## Work task
Once you find the line with "intros i x _. simpl. lia.", copy it and every line after it through the end of the entries below, exactly as written.
--- Supplied information ---
(** In a row-major array the [k]-th index, in row-major order, sits at
    position [k]. *)
Lemma flat_pos_ndindex (shp : list nat) :
  flat_pos (c_strides shp) <$> ndindex shp = Z.of_nat <$> seq 0 (size_of shp).
Proof.
  induction shp as [|d shp IH]; [reflexivity | ].
  cbn [ndindex c_strides size_of foldr]. fold (size_of shp).
  set (n := size_of shp) in *.
  enough (H : forall k : nat,
    flat_pos (Z.of_nat n :: c_strides shp)
      <$> (seq k d ≫= fun i => cons i <$> ndindex shp)
    = Z.of_nat <$> seq (k * n) (d * n)).
  { apply (H 0%nat). }
  induction d as [|d IHd]; intros k; [reflexivity | ].
  cbn [seq]. rewrite bind_cons, fmap_app, IHd.
  replace (S d * n)%nat with (n + d * n)%nat by lia.
  rewrite seq_app, fmap_app. f_equal.
  - rewrite <- list_fmap_compose.
    erewrite list_fmap_ext with (g := fun idx =>
      (Z.of_nat (k * n) + flat_pos (c_strides shp) idx)).
    2:{ intros i idx _. simpl. rewrite flat_pos_cons. lia. }
    rewrite (list_fmap_compose (flat_pos (c_strides shp))
               (Z.add (Z.of_nat (k * n)))), IH.
    transitivity (Z.of_nat <$> (Nat.add (k * n) <$> seq 0 n)).
    + rewrite <- !list_fmap_compose. apply list_fmap_ext.
      intros i x _. simpl. lia.
    + rewrite fmap_add_seq. do 2 f_equal. lia.
  - f_equal. f_equal. lia.
Qed.

Lemma valid_spec mem a :
  valid mem a = true <->
  forall idx : list nat, idx ∈ ndindex (shape a) -> is_Some (getitem mem a idx).
Proof.
  unfold valid. rewrite forallb_forall. split.
  - intros H idx Hin. apply list_elem_of_In, H in Hin.
    now apply bool_decide_eq_true in Hin.
  - intros H idx Hin. apply bool_decide_eq_true, H, list_elem_of_In, Hin.
Qed.

Lemma omap_total {B C : Type} (f : B -> option C) (l : list B) :
  (forall x : B, x ∈ l -> is_Some (f x)) -> Some <$> omap f l = f <$> l.
Proof.
  induction l as [|x l IH]; intros H; [reflexivity | ].
  destruct (H x) as [y Hy]; [left | ].
  cbn [omap list_omap fmap list_fmap]. rewrite Hy. cbn [fmap list_fmap].
  f_equal. apply IH. intros z Hz. apply H. now right.
Qed.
---
## Problem solution
      intros i x _. simpl. lia.
    + rewrite fmap_add_seq. do 2 f_equal. lia.
  - f_equal. f_equal. lia.
Qed.

Lemma valid_spec mem a :
  valid mem a = true <->
  forall idx : list nat, idx ∈ ndindex (shape a) -> is_Some (getitem mem a idx).
Proof.
  unfold valid. rewrite forallb_forall. split.
  - intros H idx Hin. apply list_elem_of_In, H in Hin.
    now apply bool_decide_eq_true in Hin.
  - intros H idx Hin. apply bool_decide_eq_true, H, list_elem_of_In, Hin.
Qed.

Lemma omap_total {B C : Type} (f : B -> option C) (l : list B) :
  (forall x : B, x ∈ l -> is_Some (f x)) -> Some <$> omap f l = f <$> l.
Proof.
  induction l as [|x l IH]; intros H; [reflexivity | ].
  destruct (H x) as [y Hy]; [left | ].
  cbn [omap list_omap fmap list_fmap]. rewrite Hy. cbn [fmap list_fmap].
  f_equal. apply IH. intros z Hz. apply H. now right.
Qed.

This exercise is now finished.